Judge Niland brought her a cup of coffee and she thanked him. She brushed a wisp of hair back from her face. “I’m afraid I’m not cut out for this,” she said. “I prefer towns and cities.”

He smiled. “Why don’t you just ride on to Durango with us? It will be all over there, and if there is any more that remains to be done you can just wait there. I will protect your interests.”

I’ll bet, she thought, but she smiled. “Thank you, Judge. I believe I will do just that.”

They finished their coffee, put out the fire, mounted their horses, and started down the trail to Durango.

The man standing in the aspens thirty feet off the trail relaxed the grip on his horse’s nostrils and kicked the kinks from his own legs, cramped from being in the same position too long.

J. B. Rimes had come upon them unexpectedly, and although he was friendly with John Lang and was known to Judge Niland, he did not feel it wise to let his presence be known.

They had been absent from the ranch for many hours and knew nothing of the raid that had swept up the last of the outlaws, a few nondescripts who counted for nothing. Arch Billing, Henneker, and a few new hands were now in control, and he himself had been working out the trail of Janish and the others.

He had found the body of Dave Cherry from directions given him by Kissling, before Kissling rode away. That was his first lead.

An hour before, he had heard shots, but by the time he got down the mountain he had found only the body of Ben Janish.

“Two gone,” he said aloud.

Rimes had not been living on the ranch for several days, but had taken to the hills to avoid being roped in on the fight against Ruble Noon. He had his own job to do, and it had nothing in common with the work of Ben Janish.

Now he mounted his horse and started east, holding to the path beside the trail. As he rode he was thinking out what he had just overheard.

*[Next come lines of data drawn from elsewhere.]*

(** [withRetry(fn, maxRetries)]; [maxRetries] is an integer, as at every
    call site.  [lastError] starts as [undefined]. *)
Definition withRetry (fn : Operation) (maxRetries : Z) (w : W)
  : Completion JsError T * W * list Event :=
  retry_loop (Z.to_nat maxRetries) fn maxRetries 0 ErrorNullish w.

(** The default [maxRetries = 3]. *)
Definition withRetry_default (fn : Operation) (w : W)
  : Completion JsError T * W * list Event :=
  withRetry fn 3 w.

End Retry.

Arguments Operation : clear implicits.

(** *** Notions used to state the properties of the retry policy *)

(** The first truthy value of a chain [a || b || c]. *)
Fixpoint first_truthy (l : list (option JsField)) : option JsField :=
  match l with
  | [] => None
  | Some v :: rest => if truthy v then Some v else first_truthy rest
  | None :: rest => first_truthy rest
  end.

(** The status found on the error object itself. *)
Definition probed_status (err : JsError) : option JsField :=
  first_truthy [err_status err; err_error_status err; err_error_code err].

(** The errors [withRetry] retries, by the shape of the error. *)
Definition code_retryable (err : JsError) : Prop :=
  probed_status err = Some (FNumber 429)
  \/ probed_status err = Some (FString RESOURCE_EXHAUSTED)
  \/ (probed_status err = None
      /\ exists m, err_message err = Some m /\ includes m "429" = true)
  \/ includes (message_of err) RESOURCE_EXHAUSTED = true.

(** The classification in the words of the design document: the status
    code equals 429, or the message contains the marker. *)
Definition spec_retryable (err : JsError) : bool :=
  match err_status err with
  | Some (FNumber n) => n =? 429
  | _ => false
  end
  || match err_message err with
     | Some m => includes m RESOURCE_EXHAUSTED
     | None => false
     end.

(** The operation raises a quota-classified error on every invocation. *)
Definition always_quota {W T : Type} (fn : Operation W T) : Prop :=
  forall w, exists err w', fn w = (Throw err, w') /\ isQuotaError err = true.

(** Sample errors. *)
Definition too_many_requests : JsError :=
  ErrorObject (Some (FNumber 429)) None (Some "Too Many Requests").

Definition quota_status_error : JsError :=
  ErrorObject (Some (FString "RESOURCE_EXHAUSTED")) None (Some "Quota exceeded").

Definition rate_limit_message_error : JsError :=
  ErrorObject None None (Some "Request failed with code 429").

Definition network_error : JsError :=
  ErrorObject None None (Some "Failed to fetch").

(** Sample operations; the world counts the calls made so far. *)
Definition always_busy : Operation nat unit :=
  fun calls => (Throw too_many_requests, S calls).

Definition unreachable : Operation nat unit :=
  fun calls => (Throw network_error, S calls).

Definition quota_by_status_string : Operation nat unit :=
  fun calls => (Throw quota_status_error, S calls).

(** *** Reading a trace *)

Definition is_invocation (e : Event) : bool :=
  match e with Invoked => true | Slept _ => false end.

Definition invocations (evs : list Event) : nat :=
  length (List.filter is_invocation evs).

Definition delays (evs : list Event) : list Z :=
  omap (fun e => match e with Slept ms => Some ms | Invoked => None end) evs.

(** The pause that immediately precedes the invocation of 0-based index
    [i], if there is one; [pending] is the pause seen since the last
    invocation. *)
Fixpoint delay_before_from (pending : option Z) (evs : list Event) (i : nat)
  : option Z :=
  match evs with
  | [] => None
  | Slept ms :: rest => delay_before_from (Some ms) rest i
  | Invoked :: rest =>
      match i with
      | O => pending
      | S i' => delay_before_from None rest i'
      end
  end.

Definition delay_before (evs : list Event) (i : nat) : option Z :=
  delay_before_from None evs i.

End RetryPolicy.

(** ** RemoteInferenceClient: [analyzeMathProblem] *)

Module RemoteInference.
Import RetryPolicy.

#[local] Unset Elimination Schemes.

Inductive json : Type :=
| JNull
| JBool (b : bool)
| JNumber (q : Q)
| JString (s : string)
| JArray (items : list json)
| JObject (fields : list (string * json)).

(** The [responseSchema] of the request. *)
Inductive Schema : Type :=
| TypeString
| TypeArray (items : Schema)
| TypeObject (properties : list (string * Schema)) (required : list string).

#[local] Set Elimination Schemes.

Definition responseSchema : Schema :=
  TypeObject
    [("detectedProblem", TypeString);
     ("mistakeCorrection", TypeString);
     ("steps",
      TypeArray
        (TypeObject [("title", TypeString); ("description", TypeString)]
           ["title"; "description"]));
     ("finalAnswer", TypeString);
     ("voiceOutput", TypeString);
     ("tips", TypeArray TypeString)]
    ["detectedProblem"; "steps"; "finalAnswer"; "voiceOutput"; "tips"].

Definition property (name : string) (fields : list (string * json)) : option json :=
  snd <$> find (fun kv => String.eqb (fst kv) name) fields.

(** What the schema asks of a value: it has the schema's type, every
    required property is present, and every listed property that is
    present matches its own schema. *)
Fixpoint matches (sch : Schema) (v : json) : bool :=
  match sch, v with
  | TypeString, JString _ => true
  | TypeArray items, JArray l => forallb (matches items) l
  | TypeObject properties required, JObject fields =>
      forallb (fun name => bool_decide (is_Some (property name fields))) required
      && (fix props (ps : list (string * Schema)) : bool :=
            match ps with
            | [] => true
            | (name, s) :: ps' =>
                match property name fields with
                | Some x => matches s x
                | None => true
                end && props ps'
            end) properties
  | _, _ => false
  end.

(** [response.text], represented by what [JSON.parse(response.text.trim())]
    makes of it: the text is missing (reading [.trim] of [undefined] raises
    [TypeError]), or it is not a JSON document ([SyntaxError]), or it is the
    serialization of a value.  Both exceptions are caught by the same
    handler. *)
Inductive ResponseText : Type :=
| TextMissing
| TextNotJson (raw : string)
| TextJson (value : json).

Record GenerateContentResponse : Type := { text : ResponseText }.

(** The error raised by the [catch] around [JSON.parse]. *)
Definition parseFailure : JsError :=
  ErrorObject None None
    (Some "I had a little trouble organizing my thoughts. Could you show me the problem again?").

Section Analyze.
Context {W : Type}.

(** The callback handed to [withRetry]: one remote call, then the parse.
    The request (image part, prompt, schema) is built before the wrapper
    is entered and is the same in every attempt; [generateContent] is the
    remote call on that request. *)
Definition analyze_attempt
    (generateContent : Operation W GenerateContentResponse)
  : Operation W json :=
  fun w =>
    match generateContent w with
    | (Throw err, w') => (Throw err, w')
    | (Normal response, w') =>
        match text response with
        | TextJson parsed => (Normal parsed, w')
        | _ => (Throw parseFailure, w')
        end
    end.

Definition analyzeMathProblem
    (generateContent : Operation W GenerateContentResponse) (w : W)
  : Completion JsError json * W * list Event :=
  withRetry_default (analyze_attempt generateContent) w.

End Analyze.

(** *** Notions used to state the properties of the client *)



(** Sample services; the world counts the calls made so far. *)
Definition answers (t : ResponseText) : Operation nat GenerateContentResponse :=
  fun calls => (Normal {| text := t |}, S calls).

Definition rate_limited : Operation nat GenerateContentResponse :=
  fun calls => (Throw too_many_requests, S calls).

End RemoteInference.

(** ** LiveSessionController and PlaybackScheduler (the live mentor of App) *)

Module LiveSession.
Import PcmCodec.

(** Handles of platform objects are numbers: remote sessions, microphone
    streams and buffer source nodes. *)
Definition Session : Type := nat.
Definition MediaStream : Type := nat.
Definition SourceNode : Type := nat.

(** One call [source.start(when)] of a node playing a buffer. *)
Record Playback : Type := {
  pb_source : SourceNode;
  pb_when : Q;
  pb_buffer : AudioBuffer
}.

(** The platform as the live mentor changes it. *)
Record Platform : Type := {
  stoppedStreams : gset MediaStream;   (* streams whose tracks were stopped *)
  closedSessions : gset Session;       (* sessions whose [close()] returned *)
  brokenSessions : gset Session;       (* sessions whose [close()] raises *)
  started : list Playback;             (* calls of [start], oldest first *)
  stoppedSources : gset SourceNode;    (* nodes whose [stop()] returned *)
  nextSource : SourceNode              (* the next node to be created *)
}.

(** The refs and state variables of the component, with the two
    transcription accumulators of the current session's closure. *)
Record Refs : Type := {
  liveSessionRef : option Session;
  liveStreamRef : option MediaStream;
  liveAudioContextRef : option BaseAudioContext;
  liveNextStartTimeRef : Q;
  liveSourcesRef : gset SourceNode;
  isLiveMode : bool;
  liveTranscription : list (string * string);
  showMicHelp : bool;
  audioStateError : option string;
  currentInputTranscription : string;
  currentOutputTranscription : string
}.

Record State : Type := { refs : Refs; platform : Platform }.

(** The component as mounted: [useRef(null)], [useRef(0)],
    [useRef(new Set())], [useState(false)], [useState([])]. *)
Definition initialRefs : Refs :=
  {| liveSessionRef := None; liveStreamRef := None;
     liveAudioContextRef := None; liveNextStartTimeRef := 0%Q;
     liveSourcesRef := ∅; isLiveMode := false; liveTranscription := [];
     showMicHelp := false; audioStateError := None;
     currentInputTranscription := ""; currentOutputTranscription := "" |}.

Definition initialPlatform : Platform :=
  {| stoppedStreams := ∅; closedSessions := ∅; brokenSessions := ∅;
     started := []; stoppedSources := ∅; nextSource := 0%nat |}.

Definition initialState : State :=
  {| refs := initialRefs; platform := initialPlatform |}.

(** *** Platform operations *)

Definition started_sources (p : Platform) : list SourceNode :=
  pb_source <$> started p.

(** [s.stop()]: raises [InvalidStateError] on a node that was never started. *)
Definition source_stop (s : SourceNode) (p : Platform)
  : Completion DOMError Platform :=
  if bool_decide (s ∈ started_sources p)
  then Normal
         {| stoppedStreams := stoppedStreams p;
            closedSessions := closedSessions p;
            brokenSessions := brokenSessions p;
            started := started p;
            stoppedSources := {[s]} ∪ stoppedSources p;
            nextSource := nextSource p |}
  else Throw InvalidStateError.

(** [session.close()]. *)
Definition session_close (h : Session) (p : Platform)
  : Completion DOMError Platform :=
  if bool_decide (h ∈ brokenSessions p)
  then Throw InvalidStateError
  else Normal
         {| stoppedStreams := stoppedStreams p;
            closedSessions := {[h]} ∪ closedSessions p;
            brokenSessions := brokenSessions p;
            started := started p;
            stoppedSources := stoppedSources p;
            nextSource := nextSource p |}.

(** [stream.getTracks().forEach(t => t.stop())]; stopping a track never
    raises. *)
Definition stream_stop (m : MediaStream) (p : Platform) : Platform :=
  {| stoppedStreams := {[m]} ∪ stoppedStreams p;
     closedSessions := closedSessions p;
     brokenSessions := brokenSessions p;
     started := started p;
     stoppedSources := stoppedSources p;
     nextSource := nextSource p |}.

(** [createBufferSource()], [source.buffer = b], [source.start(when)]: the
    new node and the platform that plays it. *)
Definition source_start (b : AudioBuffer) (when : Q) (p : Platform)
  : SourceNode * Platform :=
  (nextSource p,
   {| stoppedStreams := stoppedStreams p;
      closedSessions := closedSessions p;
      brokenSessions := brokenSessions p;
      started := started p ++ [{| pb_source := nextSource p; pb_when := when;
                                  pb_buffer := b |}];
      stoppedSources := stoppedSources p;
      nextSource := S (nextSource p) |}).
(** * A shallow embedding of the WebRTC hub's Broadcaster

    The development follows [broadcast.go] and [whip.go]:

    - the two distribution policies [AllDist] and [RRDist];
    - the [Broadcaster] registry (three Go maps guarded by one mutex) with
      its operations, each modelled as one atomic state transition that
      also returns the calls it makes to the outside world (goroutines it
      spawns, sockets and sessions it closes);
    - the forwarder loop that [AddSender] spawns for a publisher track;
    - [rebalanceReceivers], the reconciler;
    - the WHIP ingest and delete HTTP handlers.

    Go maps are [gmap]s, slices are lists, a [uuid.UUID] (16 bytes) is the
    number it encodes.  A Go run-time panic (index out of range, write to a
    nil map, nil pointer dereference) is [None]. *)

From stdpp Require Import gmap strings list fin_maps.

Set Warnings "-clear-no-such-hyp".

Open Scope string_scope.
Open Scope list_scope.

(** [uuid.UUID] is a [16]byte array; only equality on it is ever used. *)
Abbreviation UUID := N.

(** [map[string]bool] as the policies build it: every stored value is [true]. *)
Abbreviation TrackSet := (gmap string bool).

(** [map[uuid.UUID]map[string]bool], the assignment a policy returns. *)
Abbreviation Assignment := (gmap N TrackSet).

(** ** Distribution policies *)

Module Policy.

(** [type DistributionFunc func([]string, []uuid.UUID) map[uuid.UUID]map[string]bool];
    [None] stands for a panic inside the policy. *)
Definition DistributionFunc : Type :=
  list string → list UUID → option Assignment.

(** The inner loop of [AllDist]: [sendersMap[sender] = true] for each sender. *)
Definition sendersMap (senders : list string) : TrackSet :=
  foldl (λ m sender, <[sender := true]> m) ∅ senders.

Definition AllDist (senders : list string) (receivers : list UUID) : Assignment :=
  foldl (λ outputMap receiver, <[receiver := sendersMap senders]> outputMap)
        ∅ receivers.

(** The first loop of [RRDist]: [outputMap[receiver] = make(map[string]bool)]. *)
Definition rr_init (receivers : list UUID) (outputMap : Assignment) : Assignment :=
  foldl (λ o receiver, <[receiver := ∅]> o) outputMap receivers.

(** The second loop of [RRDist], [for i, sender := range senders], started at
    index [i].  [receivers[i%len(receivers)]] panics out of range and
    [outputMap[r][sender] = true] panics when [outputMap[r]] is the nil map. *)
Fixpoint rr_loop (receivers : list UUID) (i : nat) (senders : list string)
    (outputMap : Assignment) : option Assignment :=
  match senders with
  | [] => Some outputMap
  | sender :: rest =>
      r ← receivers !! (i mod length receivers);
      m ← outputMap !! r;
      rr_loop receivers (S i) rest (<[r := <[sender := true]> m]> outputMap)
  end.

Definition RRDist (senders : list string) (receivers : list UUID) : option Assignment :=
  let outputMap : Assignment := ∅ in
  if decide (length receivers = 0) then Some outputMap
  else rr_loop receivers 0 senders (rr_init receivers outputMap).

(** The two policies as values of the [DistributionFunc] type. *)
Definition AllDistF : DistributionFunc := λ senders receivers, Some (AllDist senders receivers).
Definition RRDistF : DistributionFunc := RRDist.

End Policy.

(** ** Values exchanged with the libraries *)

(** Go [error] values.  [Wrap] is an error that wraps another one
    ([fmt.Errorf("...: %w", err)]); [errors.Is] follows the chain. *)
Inductive error :=
  | ErrClosedPipe                       (* io.ErrClosedPipe *)
  | EOF                                 (* io.EOF *)
  | ErrOther (msg : string)
  | Wrap (msg : string) (inner : error).

Inductive target := IsClosedPipe.

(** [errors.Is(err, io.ErrClosedPipe)]. *)
Fixpoint errors_Is (err : error) (tgt : target) : bool :=
  match err, tgt with
  | ErrClosedPipe, IsClosedPipe => true
  | Wrap _ inner, _ => errors_Is inner tgt
  | _, _ => false
  end.

(** A Go pair [(value, err)] of which one side is meaningful. *)
Inductive Result (A : Type) :=
  | Ok (a : A)
  | Err (e : error).
Arguments Ok {A} a.
Arguments Err {A} e.

(** Pointers to library objects ([*webrtc.PeerConnection],
    [*websocket.Conn], [*webrtc.RTPSender]) are opaque handles. *)
Abbreviation ptr := nat.

Record RTPCodecCapability := {
  MimeType : string;
  ClockRate : N;
  Channels : N;
  SDPFmtpLine : string
}.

They were going after Ruble Noon, and they were expecting to head him off at Durango, but Peg Cullane was leaving them, supposedly to go into town and clean up. He had a very good hunch that Peg would be on the train before they were, and that she would be heading east, not for Durango. . . . For Alamosa? La Veta?

He had scouted the country well, and now he struck an old Indian trail that would take him across country toward Ignacio, on the railroad below Durango.

He picked up the first tracks on the slope of Bridge Timber Mountain. Five horses? The tracks were confused, and there might have been one more or one less. After that, he glimpsed tracks occasionally, and near the mouth of Sawmill Canyon he picked them up clearly.

He had guessed right. There were three riders and two pack horses. When they stopped for water and dismounted, he could see the three riders’ tracks clearly, and one set was made by a small foot. That would be Fan’s. Noon’s moccasins he had learned to know, but the third rider was a puzzle-high-heeled boots and large-roweled California-style spurs. Wherever this man squatted he left spur marks in the sand.

J. B. Rimes was satisfied. He was going to overtake them before they reached the railroad.

Chapter Nineteen

Several hours before Rimes found their tracks on Bridge Timber Mountain, they had broken camp there and moved on. In his haste to pursue their trail, Rimes never did locate that camp.

In the last moments of light, Ruble Noon had turned off the trail into the pines, found a small clearing where melting snow offered water, and made a hasty camp. They were about eight thousand-feet up, and the air was cold.

Noon’s work was swift and practiced. While Lebo put together a small fire, he cut two forked sticks, set them in the ground, and laid a pole across the forks. With other cut branches he built a lean-to against this frame and thatched it with evergreens, starting from the bottom and hooking each branch over a crosspiece as he worked up. It was not long before he had a good shelter from either wind or ram.

“How far is it now to the railroad?” Fan asked. “Not far now. We’ll catch the train at Ignacio.”

“You mean the reservation trading post?”